From Nobelprize.org:
Few bands can rightly claim to have had an impact on the history of music, and even less can claim to have had a similar impact on the history of medicine. But The Beatles were a band that constantly pushed the boundaries of innovation in popular music, so it is no surprise to discover that their success helped fuel other advances – in this case the development of one of the most important diagnostic tools in the field of medicine.
Around the time the Beatles were finishing what many consider their most innovative album, Sergeant Pepper’s Lonely Heart’s Club Band, an electrical engineer working at Electric and Musical Industries (EMI) called Godfrey Hounsfield was on a weekend ramble in the English countryside, where he conceived a wondrous but ambitious idea. In fact Hounsfield’s idea for viewing and examining organs from outside the body was so ambitious it would require considerable financial investment to get it off the ground.

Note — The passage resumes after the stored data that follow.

(** An [<input>] of the form, with the attributes that carry behaviour
    ([placeholder] and [className] are presentation only). *)
Record InputElement := mkInput {
  input_type : string;
  id : string;
  value : string;
  onChange : JsFun;
  required : bool
}.

(** The element tree returned by one render.  The submit button and
    both inputs are children of the form; the sign-up [div] and the
    Kakao button are its siblings (lines 49-50, after [</form>]). *)
Record LoginView := mkView {
  form_onSubmit : JsFun;
  input_username : InputElement;
  input_password : InputElement;
  sign_up_start_onClick : JsFun;
  kakao_login_onClick : JsFun
}.

(** Lines 5-6: [useState('')], twice. *)
Definition useState_initial : LoginFormState :=
  {| username := ""; password := "" |}.

Section Render.
Variable props : Props.
(** What the two [useState] calls return during this render. *)
Variable cells : LoginFormState.

(** Lines 8-12. *)
Definition handleLogin : JsFun :=
  fun args =>
    let e := arg 0 args in
    preventDefault e ;;
    console_log [VString "Login attempt:";
                 VObject [("username", VString (username cells));
                          ("password", VString (password cells))]].

(** Lines 14-16. *)
Definition handleKakaoLogin : JsFun :=
  fun _ => set_location_href "http://localhost:8000/login/kakao".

Thanks to The Beatles, however, whose record sales had almost doubled EMI’s profits since they had signed to its Parlophone label five years earlier, EMI had begun to invest a sizeable amount of money into funding bold research ideas. Within the space of five years Hounsfield’s idea would come to fruition, and few medical achievements would be received with such unreserved enthusiasm as would his invention of computed tomography (CT).
And from CBSnews in 2009:
The annual price tag for imaging? $100 billon. And experts estimate 35 percent of these tests aren’t even necessary. That’s potentially $35 billion wasted every year… In fact, from 2000 to 2007 the annual number of CT scans almost doubled to 69 million.